◆ The problem:
Extract from the entries below, exactly as given, only the lines from the line containing "pb_reconciliation_id : str;" to the line containing "Z) (archive_revision : Z).", both lines included.

◆ Data supplied:

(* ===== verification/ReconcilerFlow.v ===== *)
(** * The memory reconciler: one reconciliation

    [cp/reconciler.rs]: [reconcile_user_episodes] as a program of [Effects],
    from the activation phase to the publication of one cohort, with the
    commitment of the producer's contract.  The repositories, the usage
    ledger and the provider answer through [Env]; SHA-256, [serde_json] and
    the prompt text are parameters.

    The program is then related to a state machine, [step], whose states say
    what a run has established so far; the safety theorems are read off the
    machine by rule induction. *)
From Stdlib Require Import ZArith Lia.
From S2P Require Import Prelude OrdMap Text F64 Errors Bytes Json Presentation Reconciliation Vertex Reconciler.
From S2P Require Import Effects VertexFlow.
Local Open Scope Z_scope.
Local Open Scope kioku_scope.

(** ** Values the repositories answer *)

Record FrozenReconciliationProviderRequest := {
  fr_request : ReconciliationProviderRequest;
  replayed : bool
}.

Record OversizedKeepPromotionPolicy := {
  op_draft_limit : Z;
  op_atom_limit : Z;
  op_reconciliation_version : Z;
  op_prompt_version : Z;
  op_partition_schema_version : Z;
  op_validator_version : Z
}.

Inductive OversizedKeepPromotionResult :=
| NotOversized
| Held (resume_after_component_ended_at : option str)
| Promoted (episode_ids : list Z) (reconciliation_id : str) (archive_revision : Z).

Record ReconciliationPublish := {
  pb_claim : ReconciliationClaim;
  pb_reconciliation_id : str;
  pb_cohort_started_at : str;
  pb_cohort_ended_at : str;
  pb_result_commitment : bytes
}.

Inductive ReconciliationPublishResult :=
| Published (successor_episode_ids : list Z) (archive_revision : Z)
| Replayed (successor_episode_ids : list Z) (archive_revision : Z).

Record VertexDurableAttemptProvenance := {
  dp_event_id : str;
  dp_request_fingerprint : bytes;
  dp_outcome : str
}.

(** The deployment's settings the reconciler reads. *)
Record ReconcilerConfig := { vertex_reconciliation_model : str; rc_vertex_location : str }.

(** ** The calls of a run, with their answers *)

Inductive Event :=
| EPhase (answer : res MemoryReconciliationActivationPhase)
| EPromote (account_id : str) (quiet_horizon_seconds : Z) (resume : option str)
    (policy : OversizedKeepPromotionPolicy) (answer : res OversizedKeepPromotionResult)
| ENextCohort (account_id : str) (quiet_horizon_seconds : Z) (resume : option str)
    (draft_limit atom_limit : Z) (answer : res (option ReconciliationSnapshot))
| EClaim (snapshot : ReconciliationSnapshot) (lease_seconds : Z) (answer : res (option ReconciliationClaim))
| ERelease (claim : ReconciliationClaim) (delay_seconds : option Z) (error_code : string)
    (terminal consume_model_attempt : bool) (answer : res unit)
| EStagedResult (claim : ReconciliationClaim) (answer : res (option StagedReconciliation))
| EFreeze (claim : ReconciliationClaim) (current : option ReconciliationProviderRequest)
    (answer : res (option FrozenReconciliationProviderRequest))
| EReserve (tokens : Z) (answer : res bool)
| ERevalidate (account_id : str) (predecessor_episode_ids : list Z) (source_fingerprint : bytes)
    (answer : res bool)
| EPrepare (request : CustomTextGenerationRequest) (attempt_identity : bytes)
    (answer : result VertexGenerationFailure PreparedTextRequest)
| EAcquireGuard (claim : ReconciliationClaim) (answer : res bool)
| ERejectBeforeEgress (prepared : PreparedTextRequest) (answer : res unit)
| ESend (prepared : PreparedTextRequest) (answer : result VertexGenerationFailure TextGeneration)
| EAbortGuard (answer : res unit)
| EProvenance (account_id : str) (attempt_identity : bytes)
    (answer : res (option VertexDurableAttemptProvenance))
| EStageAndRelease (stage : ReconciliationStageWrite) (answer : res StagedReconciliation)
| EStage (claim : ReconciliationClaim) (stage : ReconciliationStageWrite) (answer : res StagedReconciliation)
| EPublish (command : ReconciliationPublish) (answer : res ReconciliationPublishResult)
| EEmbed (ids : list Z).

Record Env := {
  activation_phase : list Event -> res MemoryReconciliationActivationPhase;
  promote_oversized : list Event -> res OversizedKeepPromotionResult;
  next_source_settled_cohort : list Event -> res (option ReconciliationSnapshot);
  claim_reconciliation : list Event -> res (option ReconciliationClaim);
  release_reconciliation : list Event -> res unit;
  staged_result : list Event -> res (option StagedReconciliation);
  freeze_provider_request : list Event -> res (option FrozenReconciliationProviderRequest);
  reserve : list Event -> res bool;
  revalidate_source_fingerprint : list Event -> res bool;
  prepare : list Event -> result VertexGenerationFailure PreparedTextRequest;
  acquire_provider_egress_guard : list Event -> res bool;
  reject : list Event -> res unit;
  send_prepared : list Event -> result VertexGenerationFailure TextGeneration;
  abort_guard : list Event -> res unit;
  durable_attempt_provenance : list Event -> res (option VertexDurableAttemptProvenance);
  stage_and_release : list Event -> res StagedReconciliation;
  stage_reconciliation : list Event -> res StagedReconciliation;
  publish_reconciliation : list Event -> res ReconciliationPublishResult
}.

◆ Your solution:
  pb_reconciliation_id : str;
  pb_cohort_started_at : str;
  pb_cohort_ended_at : str;
  pb_result_commitment : bytes
}.

Inductive ReconciliationPublishResult :=
| Published (successor_episode_ids : list Z) (archive_revision : Z)
| Replayed (successor_episode_ids : list Z) (archive_revision : Z).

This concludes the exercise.